(** C3. With [k >= 1] keys and the cursor at 0 as the module leaves it, [n]
    successive calls of [getNextGemini] return the clients of
    [apiKeys[0], apiKeys[1 mod k], ..., apiKeys[(n-1) mod k]], every one of
    them an actual key; each call moves the cursor by one modulo [k], and
    the cursor stays below [k]. *)
Theorem getNextGemini_round_robin (env : Env) (apiKeys : list (list N))
  (n : nat) (w : World) :
  1 <= length apiKeys -> 1 <= n -> keyIndex w = 0 ->
  exists ais w',
    exec env (rotate apiKeys n) w = (Normal ais, w')
    /\ length ais = n
    /\ (forall i, i < n ->
          exists key, apiKeys !! (i mod length apiKeys) = Some key
                      /\ ais !! i = Some {| apiKey := Some key |})
    /\ (exists key, apiKeys !! ((n - 1) mod length apiKeys) = Some key
                    /\ last ais = Some {| apiKey := Some key |})
    /\ keyIndex w' = n mod length apiKeys
    /\ keyIndex w' < length apiKeys
    /\ (forall v, keyIndex v < length apiKeys ->
          exists ai v', exec env (getNextGemini apiKeys) v = (Normal ai, v')
                        /\ ai = {| apiKey := apiKeys !! keyIndex v |}
                        /\ keyIndex v' = (keyIndex v + 1) mod length apiKeys
                        /\ keyIndex v' < length apiKeys).
Proof.
  intros Hk Hn H0.
  assert (Hne : length apiKeys <> 0) by lia.
  eexists _, _. split.
  { apply rotate_exec. lia. }
  rewrite H0. cbn [Nat.add keyIndex set_keyIndex].
  assert (Hget : forall i, i < n ->
            exists key, apiKeys !! (i mod length apiKeys) = Some key
              /\ List.map (fun i => {| apiKey := apiKeys !! (i mod length apiKeys) |})
                   (seq 0 n) !! i = Some {| apiKey := Some key |}).
  { intros i Hi.
    destruct (lookup_lt_is_Some_2 apiKeys (i mod length apiKeys)) as [key Hkey].
    { apply Nat.mod_upper_bound; exact Hne. }
    exists key. split; [exact Hkey|].
    change (@List.map nat GoogleGenAI) with (@fmap list _ nat GoogleGenAI).
    rewrite list_lookup_fmap, lookup_seq_lt by exact Hi.
    simpl. rewrite Hkey. reflexivity. }
  repeat split.
  - rewrite length_map, length_seq. reflexivity.
  - exact Hget.
  - destruct (Hget (n - 1)) as [key [Hkey Hl]]; [lia|].
    exists key. split; [exact Hkey|].
    rewrite last_lookup, length_map, length_seq.
    replace (Nat.pred n) with (n - 1) by lia. exact Hl.
  - apply Nat.mod_upper_bound; exact Hne.
  - intros v Hv. eexists _, _. split; [apply exec_getNextGemini|].
    split; [reflexivity|]. cbn [keyIndex set_keyIndex].
    split; [reflexivity|]. apply Nat.mod_upper_bound; exact Hne.
Qed.

(** ** Retry *)

Section Retry.

Variable cfg : Config.
Variable env : Env.
Variable apiKeys : list (list N).
Variables prompt model : list N.

Local Abbreviation ask := (asked cfg env apiKeys model prompt).

Lemma exec_attempt w :
  exec env (attempt cfg apiKeys prompt model) w =
  (attempt_result (ask w), after_attempt cfg apiKeys model prompt w).
Proof.
  unfold asked, attempt, after_attempt. simpl.
  destruct (generateContent env _ _ model prompt) as [[[|c t]|]|e];
    reflexivity.
Qed.

Lemma calls_after_attempt w :
  generate_calls (trace (after_attempt cfg apiKeys model prompt w)) =
  S (generate_calls (trace w)).
Proof.
  unfold after_attempt. simpl. rewrite !generate_calls_app. simpl.
  unfold generate_calls at 2 3. simpl. lia.
Qed.

Lemma calls_after_catch a e w :
  generate_calls (trace (after_catch cfg a e w)) = generate_calls (trace w).
Proof.
  unfold after_catch. simpl. rewrite generate_calls_app.
  destruct (bool_decide _); simpl; unfold generate_calls at 2; simpl; lia.
Qed.

(** One iteration of the loop. *)
Lemma retry_loop_step fuel a w :
  a < MAX_RETRIES cfg ->
  exec env (retry_loop cfg apiKeys (S fuel) a prompt model) w =
  match attempt_result (ask w) with
  | Normal text => (Normal (Some text), after_attempt cfg apiKeys model prompt w)
  | Thrown e =>
      let w2 := after_catch cfg a e (after_attempt cfg apiKeys model prompt w) in
      if MAX_RETRIES cfg <=? S a then (Thrown e, w2)
      else exec env (retry_loop cfg apiKeys fuel (S a) prompt model) w2
  end.
Proof.
  intros Ha. cbn [retry_loop].
  apply Nat.ltb_lt in Ha. rewrite Ha.
  rewrite exec_try_catch, exec_bind, exec_attempt.
  destruct (attempt_result (ask w)) as [text|e]; [reflexivity|].
  rewrite !exec_bind. unfold after_catch. cbn [exec console_log].
  destruct (bool_decide (status e = Some 429%N)); cbn [exec console_log];
    rewrite exec_bind; cbn [exec sleep await answer];
    destruct (MAX_RETRIES cfg <=? S a); reflexivity.
Qed.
************
* ASSIGNMENT *
Output should match, line for line, the stretch of the material above from the line holding "- intros v Hv." through the line holding "Variables prompt model : list N.".

* WRITTEN SOLUTION *
  - intros v Hv. eexists _, _. split; [apply exec_getNextGemini|].
    split; [reflexivity|]. cbn [keyIndex set_keyIndex].
    split; [reflexivity|]. apply Nat.mod_upper_bound; exact Hne.
Qed.

(** ** Retry *)

Section Retry.

Variable cfg : Config.
Variable env : Env.
Variable apiKeys : list (list N).
Variables prompt model : list N.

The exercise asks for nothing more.